CNN.com carries an article dated March 6 in which it explains how AIG got into trouble. According to CNN, "The securities-lending program was designed to increase AIG's life insurance profit.... AIG, like other insurers...would ‘loan' debt securities it held in return for cash collateral. AIG would then invest the cash collateral, keeping some of the returns as profit.

"AIG often invested this collateral in residential mortgage-backed securities, which became difficult to sell as the housing market turned. In December, the Federal Reserve Bank of New York bailed AIG out of the business by buying $39.9 billion, face amount, of the securities at a discounted price of $19.8 billion, so that AIG could pay off customers and close its US securities-lending business.

"In its annual report, AIG said that to compete with ‘more favorable terms offered by other lenders of securities,' AIG asked its customers to post collateral less than the 102 percent historically required by insurance regulators."

To fully grasp the level of irresponsibility and negligence of the once mighty insurance giant, it must be understood that the whole investment strategy had as its starting point the money inflow from life insurance policy holders. Thus, capital that would go to payments for the death of a father, which his wife and children would need to survive, was gambled on risky mortgage products, now known as "toxic assets." AIGs motivation was to pocket extra profits.

AIG's statement to the Fed and Treasury includes language suggesting that American capitalists are coming to the realization that the current crisis could quickly bring down the world economic system. The report warns of the global implications in the most alarming way.

"It is questionable whether the economy could tolerate another shock to the system that a failure of AIG would produce," the company declares. "The value of the US dollar might fall, Treasury borrowing costs could rise, and the agency would face doubts about the ability of the US to support its banking system."

In another passage, AIG speaks of the possibility that European banks would have to raise $10 billion to rescue credit default swaps (insurance contracts against a company defaulting), which they bought, and could face rating downgrades.

"Under the present environment," the statement continues, "a downgrade of a few notches carries the risk of pushing the bank to bankruptcy."

Bloomberg News, in its account, notes: "Life insurance customers, their faith shaken in the industry, would redeem some of their $19 trillion in US policies, overwhelming firms already weakened by the credit crisis, AIG said."

AIG's concern is not with the factory and office workers who bought insurance policies. It is concerned with saving its own skin and that of the entire US financial system.

This becomes clear when it warns regulators of the consequences for those who have already benefited from taxpayers' money. Bloomberg News writes: "Goldman Sachs and Deutsche Bank AG were among at least two dozen financial institutions that were paid $50 billion from the bailout funds received by AIG." Others that received payments include Morgan Stanley, Royal Bank of Scotland and HSBC Holdings.

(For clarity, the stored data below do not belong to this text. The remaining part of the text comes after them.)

(* ===== verification/RunLength.v ===== *)
(** * Run-length decoding

    [RunLengthStream] of pdf.worker.mjs and its specification: a source is a
    sequence of packets, literal or repeated, up to the end packet 128. *)
From S2P Require Import Prelude ByteStream DecodeStream.
Local Open Scope js_scope.

Section RunLengthStream.
Context {S : Type} `{ByteSource S}.
Abbreviation st := (DS S unit).

Definition new_RunLengthStream (str : S) (maybeLength : jsnum) : st :=
  new_DecodeStream maybeLength str tt.

Definition rl_readBlock : M st unit :=
  repeatHeader <- on_stream (getBytes 2) ;;
  if (len repeatHeader <? 2) || jn_is (arr_get repeatHeader 0) 128 then
    modify (set_eof true)
  else
    bufferLength <- gets bufferLength ;;
    let n := jn_int (arr_get repeatHeader 0) in
    let value := jn_int (arr_get repeatHeader 1) in
    if n <? 128 then
      ensureBuffer (bufferLength + n + 1) ;;;
      buf_write bufferLength (Some value) ;;;
      let bufferLength := bufferLength + 1 in
      if 0 <? n then
        source <- on_stream (getBytes n) ;;
        buf_set source bufferLength ;;;
        modify (set_bufferLength (bufferLength + n))
      else modify (set_bufferLength bufferLength)
    else
      let n := 257 - n in
      ensureBuffer (bufferLength + n + 1) ;;;
      buf_fill value bufferLength (bufferLength + n) ;;;
      modify (set_bufferLength (bufferLength + n)).

#[export] Instance rl_decoder : Decoder S unit := { readBlock := rl_readBlock }.
End RunLengthStream.

(** A packet: 1 to 128 literal bytes, or one byte 2 to 128 times. *)
Inductive packet : Type :=
| Literal (bs : list Z)
| Run (n : nat) (b : Z).

Definition packet_ok (p : packet) : Prop :=
  match p with
  | Literal bs => (1 <= length bs <= 128)%nat /\ Forall is_byte bs
  | Run n b => (2 <= n <= 128)%nat /\ is_byte b
  end.

Definition packet_encode (p : packet) : list Z :=
  match p with
  | Literal bs => (len bs - 1) :: bs
  | Run n b => [257 - Z.of_nat n; b]
  end.

Definition packet_bytes (p : packet) : list Z :=
  match p with Literal bs => bs | Run n b => replicate n b end.

Definition rl_encode (ps : list packet) : list Z :=
  flat_map packet_encode ps ++ [128].

Example rl_run :
  fst (getBytes (ByteSource := DS_source (H := rl_decoder) 10) 0
    (new_RunLengthStream
      (new_Stream (rl_encode [Literal [1; 2; 3]; Run 4 9; Literal [7]]) None None) None))
  = Ok [1; 2; 3; 9; 9; 9; 9; 7].
Proof. vm_compute. reflexivity. Qed.

(** ** Contract *)
Section Contract.
Context {S : Type} `{SourceSpec S}.
Implicit Type d : DS S unit.

Definition rl_text (ps : list packet) (after : list Z) : list Z :=
  flat_map packet_encode ps ++ 128 :: after.

(** The end packet, with or without data after it. *)
Lemma rl_step_end d after :
  buf_ok d -> rest (stream d) (rl_text [] after) ->
  exists d', rl_readBlock d = (Ok tt, d') /\ appends d d' [] /\ eof d' = true.
Proof.
  intros Hok Hr. destruct (rest_getBytes (stream d) _ 2 Hr) as (s' & Hg & _); [lia|].
  exists (set_eof true (set_stream s' d)). split_and!; [|by apply appends_nothing|done].
  unfold rl_readBlock. m_red. rewrite Hg. by destruct after.
Qed.

(** The two-byte header of a packet. *)
Lemma rl_header s h v t :
  rest s (h :: v :: t) ->
  exists s', getBytes 2 s = (Ok [h; v], s') /\ rest s' t.
Proof.
  intros Hr. destruct (rest_getBytes s _ 2 Hr) as (s' & Hg & Hr' & _); [lia|]. eauto.
Qed.

Lemma rl_step_literal d v vs t :
  buf_ok d -> (length vs < 128)%nat -> Forall is_byte (v :: vs) ->
  rest (stream d) (len vs :: v :: vs ++ t) ->
  exists d', rl_readBlock d = (Ok tt, d') /\ appends d d' (v :: vs) /\
    eof d' = eof d /\ rest (stream d') t.
Proof.
  intros Hok Hl Hb Hr. destruct (rl_header _ _ _ _ Hr) as (s1 & Hg & Hr1).
  assert (Hlen : 0 <= len vs < 128) by (unfold len; lia).
  assert (Hv : to_u8 v = v) by (apply Forall_cons in Hb as [? _]; by apply to_u8_small).
  destruct (ensureBuffer_ok (set_stream s1 d) (bufferLength d + len vs + 1))
    as (d1 & He1 & Hens); [by apply (buf_ok_same d)|].
  pose proof Hens as [[_ Hroom] _ Hok1 (Hbl & Hef & Hmin & Hps & Hst & _)].
  simpl in *. rewrite <- Hbl in *. pose proof Hok1 as [[Hl1 _] _ _].
  assert (Happ : forall d', buffer d' = blit (buffer d1) (v :: vs) (bufferLength d1) ->
    bufferLength d' = bufferLength d1 + len vs + 1 -> pos d' = pos d1 ->
    minBufferLength d' = minBufferLength d1 -> appends d d' (v :: vs)).
  { intros d' ? ? ? ?. eapply (appends_set_stream d _ s1), ensured_appends;
      [by apply (buf_ok_same d)|done|]. apply appends_blit; rewrite ?len_cons; auto; lia. }
  unfold rl_readBlock. m_red. rewrite Hg. simpl.
  repeat ztest. simpl. rewrite <- Hbl, He1. unfold jn_u8. simpl. rewrite Hv.
  destruct (0 <? len vs) eqn:E; bool_hyps.
  - destruct (rest_getBytes s1 _ (len vs) Hr1) as (s2 & Hg2 & Hr2 & _); [lia|].
    rewrite (proj2 (Z.eqb_neq _ 0)) in Hg2, Hr2 by lia.
    replace (Z.to_nat (len vs)) with (length vs) in Hg2, Hr2 by (unfold len; lia).
    rewrite take_app_length in Hg2. rewrite drop_app_length in Hr2.
    ds_simpl. rewrite Hst, Hg2. simpl. rewrite len_arr_set.
    rewrite (proj2 (Z.leb_le 0 _)), (proj2 (Z.leb_le (_ + _) _)) by lia. simpl.
    eexists. split; [reflexivity|]. simpl. split_and!; auto.
    apply Happ; simpl; auto; [|lia]. by rewrite blit_cons by lia.
  - destruct vs as [|? ?]; [|len_lia]. eexists. split; [reflexivity|]. simpl.
    rewrite Hst. split_and!; auto. apply Happ; simpl; auto; [|unfold len; simpl; lia].
    rewrite <- blit_cons by lia. by rewrite blit_nil.
Qed.

Lemma rl_step_run d n b t :
  buf_ok d -> (2 <= n <= 128)%nat -> is_byte b ->
  rest (stream d) (257 - Z.of_nat n :: b :: t) ->
  exists d', rl_readBlock d = (Ok tt, d') /\ appends d d' (replicate n b) /\
    eof d' = eof d /\ rest (stream d') t.
Proof.
  intros Hok Hn Hb Hr. destruct (rl_header _ _ _ _ Hr) as (s1 & Hg & Hr1).
  destruct (ensureBuffer_ok (set_stream s1 d) (bufferLength d + Z.of_nat n + 1))
    as (d1 & He1 & Hens); [by apply (buf_ok_same d)|].
  pose proof Hens as [[_ Hroom] _ Hok1 (Hbl & Hef & Hmin & Hps & Hst & _)].
  simpl in *. rewrite <- Hbl in *. pose proof Hok1 as [[Hl1 _] _ _].
  unfold rl_readBlock. m_red. rewrite Hg.
  change (arr_get (?x :: ?y) 0) with (Some x). change (arr_get [?x; ?y] 1) with (Some y).
  cbn [jn_is jn_int default from_option id].
  rewrite (proj2 (Z.eqb_neq (257 - Z.of_nat n) 128)) by lia.
  change (len [?x; ?y] <? 2) with false. cbn [orb].
  rewrite (proj2 (Z.ltb_ge (257 - Z.of_nat n) 128)) by lia.
  cbn [bufferLength set_stream]. replace (257 - (257 - Z.of_nat n)) with (Z.of_nat n) by lia.
  rewrite <- Hbl, He1. eexists. split; [reflexivity|]. simpl. rewrite Hst.
  split_and!; auto. eapply (appends_set_stream d _ s1), ensured_appends;
    [by apply (buf_ok_same d)|done|].
  apply appends_blit; simpl; rewrite ?len_replicate; auto; try lia.
  - by apply Forall_replicate.
  - rewrite to_u8_small by done. unfold fill, rel_index. repeat ztest.
    rewrite !Z.min_l by lia. do 2 f_equal. lia.
Qed.
End Contract.

#[export] Program Instance rl_spec {S} `{SourceSpec S} : DecoderSpec S unit := {
  todo s x done out n :=
    exists ps after, Forall packet_ok ps /\ rest s (rl_text ps after) /\
      out = flat_map packet_bytes ps /\ n = Datatypes.S (length ps)
}.
Next Obligation.
  intros S ? ? d out n Hok He (ps & after & Hps & Hr & -> & ->). simpl.
  destruct ps as [|p ps].
  - destruct (rl_step_end d after Hok Hr) as (d' & Hrun & Ha & He').
    exists d', [], [], 0%nat. rewrite He'. split_and!; auto; simpl; lia.
  - apply Forall_cons in Hps as [Hp Hps]. unfold rl_text in Hr. simpl in Hr.
    rewrite <- app_assoc in Hr. fold (rl_text ps after) in Hr.
    assert (Hstep : exists d', rl_readBlock d = (Ok tt, d') /\
      appends d d' (packet_bytes p) /\ eof d' = eof d /\ rest (stream d') (rl_text ps after)).
    { destruct p as [bs|k b]; destruct Hp as [Hl Hb].
      - destruct bs as [|v vs]; [simpl in Hl; lia|].
        apply rl_step_literal; auto; [simpl in Hl; lia|].
        cbn [packet_encode app] in Hr. rewrite len_cons in Hr.
        by replace (len vs + 1 - 1) with (len vs) in Hr by lia.
      - by apply rl_step_run. }
    destruct Hstep as (d' & Hrun & Ha & He' & Hr').
    exists d', (packet_bytes p), (flat_map packet_bytes ps), (Datatypes.S (length ps)).
    rewrite He', He. split_and!; auto. by exists ps, after.
Qed.

Lemma packets_bytes ps :
  Forall packet_ok ps -> Forall is_byte (flat_map packet_bytes ps).
Proof.
  induction 1 as [|[bs|n b] ps [Hl Hb] _ IH]; simpl; [constructor|..];
    rewrite Forall_app; split; auto. by apply Forall_replicate.
Qed.

(** A run-length stream decodes a sequence of literal and repeat packets
    to the concatenation of what they stand for, and stops at the end packet
    128 whatever follows it, over any stream that holds the encoded text. *)
Theorem run_length_decodes {S} `{SourceSpec S} (fuel : nat) (s : S) ps after hint
  (Hps : Forall packet_ok ps) (Hrest : rest s (rl_text ps after))
  (Hfuel : (length ps < fuel)%nat) :
  fst (getBytes (ByteSource := DS_source (H := rl_decoder) fuel) 0
         (new_RunLengthStream s hint)) = Ok (flat_map packet_bytes ps).
Proof.
  apply ds_read_all with (Datatypes.S (length ps)); [|by apply packets_bytes|lia].
  exists ps, after. done.
Qed.

Lemma run_length_decodes_witness :
  Forall packet_ok [Literal [1; 2; 3]; Run 4 9; Literal [7]] /\
  fst (getBytes (ByteSource := DS_source (H := rl_decoder) 10) 0
    (new_RunLengthStream
      (new_Stream [2; 1; 2; 3; 253; 9; 0; 7; 128; 5] None None) None))
    = Ok [1; 2; 3; 9; 9; 9; 9; 7].
Proof.
  assert (Hp : Forall packet_ok [Literal [1; 2; 3]; Run 4 9; Literal [7]])
    by (repeat constructor; unfold is_byte; simpl; lia).
  split; [exact Hp|].
  apply (run_length_decodes 10 _ [Literal [1; 2; 3]; Run 4 9; Literal [7]] [5]); auto.
  - apply (new_Stream_rest [2; 1; 2; 3; 253; 9; 0; 7; 128; 5]).
    repeat constructor; unfold is_byte; lia.
  - simpl. lia.
Defined.
Lemma flate_inflates_witness :
  blocks_ok 0 0 [] sample_blocks = true /\
  exists d s', new_FlateStream None (new_Stream (120 :: 156 :: sample_text ++ [7]) None None) = (Ok d, s') /\
    fst (getBytes (ByteSource := DS_source (H := flate_decoder 9) 3) 0 d)
      = Ok [97; 98; 97; 98; 97; 1; 2; 3; 97; 97].
Proof.
  split; [vm_compute; reflexivity|].
  apply (flate_inflates 3 9 (new_Stream (120 :: 156 :: sample_text ++ [7]) None None) 120 156
    (sample_text ++ [7]) sample_blocks (bits 3 0 ++ bits 8 7) None).
  - apply (new_Stream_rest (120 :: 156 :: sample_text ++ [7])).
    repeat constructor; unfold is_byte; lia.
  - split_and!; vm_compute; reflexivity.
  - vm_compute. reflexivity.
  - split; [done|vm_compute; reflexivity].
  - simpl. lia.
  - repeat constructor; simpl; lia.
Defined.

(** ** A text that is not decoded *)

(** A complete code with an end-of-block code of one bit and codes of 12. *)
Definition uneven_header : header :=
  mkHeader [0; 0; 3; 0; 4; 4; 4; 4; 4; 4; 4; 4; 4; 4; 0; 3; 0; 3]
    (map ILen [2; 3; 4; 5; 6; 7; 8; 9; 10; 11; 12; 12] ++
     [IZeros11 (bits 7 127); IZeros11 (bits 7 95); ILen 1; ILen 1]) 257.

Definition uneven_blocks : list block :=
  [Dynamic uneven_header [Lit 0]; Stored (bits 2 0) [10; 20; 30]].

Definition uneven_text : list Z :=
  [4; 192; 129; 129; 36; 73; 146; 196; 48; 154; 71; 86; 207; 222; 191; 254; 250; 2; 9; 3; 0;
   252; 255; 10; 20; 30].

(** The bytes the stream has read ahead when a stored block comes are lost:
    on a text of a dynamic block whose end-of-block code is short and of a
    stored block, each well formed on its own, [readBlock] takes the length of
    the stored block one byte or more too late, and the text, which stands for
    four bytes, ends in an exception. *)
Theorem flate_loses_bytes :
  stream_bits uneven_text = deflated uneven_blocks /\
  block_ok 0 0 [] (Dynamic uneven_header [Lit 0]) = true /\
  block_ok 147 0 [0] (Stored (bits 2 0) [10; 20; 30]) = true /\
  len (block_bits false (Dynamic uneven_header [Lit 0])) = 147 /\
  inflated [] uneven_blocks = [0; 10; 20; 30] /\
  exists d s', new_FlateStream None (new_Stream (120 :: 156 :: uneven_text) None None) = (Ok d, s') /\
    fst (getBytes (ByteSource := DS_source (H := flate_decoder 2) 2) 0 d)
      = Throw (FormatError "Bad uncompressed block length in flate stream").
Proof.
  do 5 (split; [vm_compute; reflexivity|]).
  eexists _, _. split; [reflexivity|]. vm_compute. reflexivity.
Qed.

"AIG's presentation," Bloomberg News reports, "said that without more US help, investment losses would mean ‘AIG will not be able to repay its obligations' and that cash previously provided by the US, which controls a 79.9 percent stake in the insurer, could be lost."

This is a blunt admission that all of the measures taken by the administrations of Bush and Obama offer no real solution to the crisis. The only thing accomplished has been to ensure the bloated salaries of those responsible for the reckless behavior that precipitated the crisis in the first place.